[BC] Radio engineering not a profession - 50 kW Vs. 2 Watts

Rich Wood richwood at pobox.com
Sat May 3 08:13:23 CDT 2008


------ At 09:27 PM 5/2/2008, nakayle at gmail.com wrote: -------

>The sad thing is that there are probably hundreds of small town managers
>like this now with little knowledge or regard for FCC R&R.  At least in the
>old days when you had someone with hard-earned blue-paper hanging on the
>wall, you had someone who's first priority was seeing to it  that the
>station operated in a legal and technicality competent manor. And back then
>managers had respect for engineers and didn't consider them just appliance
>repairmen you call in when your radio station is broke.

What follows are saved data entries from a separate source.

Lemma update_runs_every_command_witness :
  spawned (snd (update_system Selection_default (st_exits 100)))
  = [command_spawn ["apt-get"; "update"];
     command_spawn ["apt-get"; "upgrade"; "-y"];
     command_spawn ["apt-get"; "autoremove"; "-y"];
     command_spawn ["apt-get"; "autoclean"]].
Proof.
  apply (proj1 (update_runs_every_command (st_exits 100) Selection_default eq_refl)).
  reflexivity.
Defined.

(** On that host each of the four failures is in the ledger, after the
    entry that was there. *)
Example update_failures_recorded :
  failed_operations (snd (update_system Selection_default (st_exits 100)))
  = ["FAILED: earlier step";
     "FAILED: Updating package lists";
     "FAILED: Upgrading installed packages";
     "FAILED: Removing unnecessary packages";
     "FAILED: Cleaning package cache"].
Proof. reflexivity. Qed.

(* ------------------------------------------------------------------ *)
(** ** Guest tools *)

(** X17.  [install_vm_tools] and [_vm_type_str_to_enum] read the same
    string by two chains of tests.  On every string that does not hold
    [oracle] the two agree: the tools installed are those of the
    hypervisor the enumeration names, KVM and QEMU sharing one set and
    Parallels and unnamed hypervisors getting the generic graphics
    packages. *)
Theorem vm_tools_follow_vm_type (vm_type : string) (st : State) :
  str_in "oracle" (lower vm_type) = false ->
  install_vm_tools vm_type st
  = match _vm_type_str_to_enum vm_type with
    | VMType.VMWARE => install_vmware_tools st
    | VMType.VIRTUALBOX => install_virtualbox_tools st
    | VMType.KVM | VMType.QEMU => install_kvm_tools st
    | VMType.HYPERV => install_hyperv_tools st
    | VMType.XEN => install_xen_tools st
    | VMType.PARALLELS | VMType.NONE => install_generic_vm_graphics st
    end.
Proof.
  intros H. unfold install_vm_tools, _vm_type_str_to_enum. cbv zeta. rewrite H.
  destruct (str_in "vmware" _); [reflexivity|].
  destruct (str_in "virtualbox" _); [reflexivity|]. cbn [orb].
  destruct (str_in "kvm" _); [reflexivity|]. cbn [orb].
  destruct (str_in "qemu" _); [reflexivity|].
  destruct (str_in "hyper-v" _); [reflexivity|]. cbn [orb].
  destruct (str_in "microsoft" _); [reflexivity|].
  destruct (str_in "xen" _); [reflexivity|].
  destruct (str_in "parallels" _); reflexivity.
Qed.

Lemma vm_tools_follow_vm_type_witness :
  install_vm_tools "KVM/QEMU" (st_exits 0)
  = match _vm_type_str_to_enum "KVM/QEMU" with
    | VMType.VMWARE => install_vmware_tools (st_exits 0)
    | VMType.VIRTUALBOX => install_virtualbox_tools (st_exits 0)
    | VMType.KVM | VMType.QEMU => install_kvm_tools (st_exits 0)
    | VMType.HYPERV => install_hyperv_tools (st_exits 0)
    | VMType.XEN => install_xen_tools (st_exits 0)
    | VMType.PARALLELS | VMType.NONE => install_generic_vm_graphics (st_exits 0)
    end.
Proof. apply (vm_tools_follow_vm_type "KVM/QEMU" (st_exits 0)). reflexivity. Defined.

(** With [oracle] the two part ways: the enumeration says VirtualBox,
    the tools are the generic ones. *)
Example vm_tools_oracle :
  _vm_type_str_to_enum "oracle" = VMType.VIRTUALBOX
  /\ install_vm_tools "oracle" (st_exits 0) = install_generic_vm_graphics (st_exits 0).
Proof. split; reflexivity. Qed.

Lemma run_command_exit (cmd : Cmd) (d : string) (check shell : bool) (t : nat)
      (st : State) (rc : Z) (out err : string) :
  dry_run (config st) = false ->
  host st (spawned st) (mkSpawn cmd shell t) = Exited rc out err ->
  failed_operations (snd (run_command cmd d check shell t st))
  = if check && negb (rc =? 0)%Z
    then (failed_operations st ++ [("FAILED: " ++ d)%string])%list
    else failed_operations st.
Proof.
  intros D H. unfold run_command, bind, get_config, subprocess_run. rewrite D, H.
  cbn [result_of]. destruct (check && negb (rc =? 0)%Z) eqn:E; [reflexivity|].
  destruct (rc =? 0)%Z; reflexivity.
Qed.

Ltac one_install D :=
  cbn [orb negb andb];
  unfold run_checked, run_unchecked, bind;
  let S := fresh "S" in
  let F := fresh "F" in
  match goal with
  | |- context [run_command (Argv (apt_install ?p)) ?d ?k false 300 ?st] =>
      pose proof (run_command_spawns (Argv (apt_install p)) d k false 300 st D) as S;
      pose proof (fun rc out err =>
                    run_command_exit (Argv (apt_install p)) d k false 300 st
                                     rc out err D) as F;
      cbv zeta in S;
      destruct (run_command (Argv (apt_install p)) d k false 300 st);
      exists p
  end;
  unfold ret; cbn [snd fst] in *; destruct S as (S & _);
  split; [exact S|];
  split;
  [ intros out err H0; rewrite (F _ _ _ H0); cbn [Z.eqb negb andb];
    now rewrite ?andb_false_r
  | intros rc out err H0 N0; rewrite (F _ _ _ H0);
    apply Z.eqb_neq in N0; rewrite N0; cbn [negb andb];
    split; intros T; try discriminate T; try reflexivity; eexists; reflexivity ].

You must be in a different industry than I am. I've been doing this 
for a very long time and always heard engineers complain about 
management not respecting them. I don't think the piece of paper made 
a bit of difference. If you find a station operating illegally and 
there's no money to fix it properly, how did that piece of paper make 
it possible? I also question how many of those blue pieces of paper 
were "hard earned" when there were so many 90 day wonders cranked out 
by correspondence schools.

I'm willing to bet there are as many very competent engineers today 
as there were then. They may not be in radio, anymore, because 
flipping burgers pays more in some markets and equipment is automated 
and much more reliable than years ago. We don't need as many when one 
engineer can handle an 84 station cluster at the same pay scale. Also 
realize the FCC really cares only about fleeting expletives that 
bring in large amounts of cash with minimal effort. The FCC is now 
doing what it was never chartered to do. As I always understood it 
the FCC was to deal with technical issues and not get involved in programming.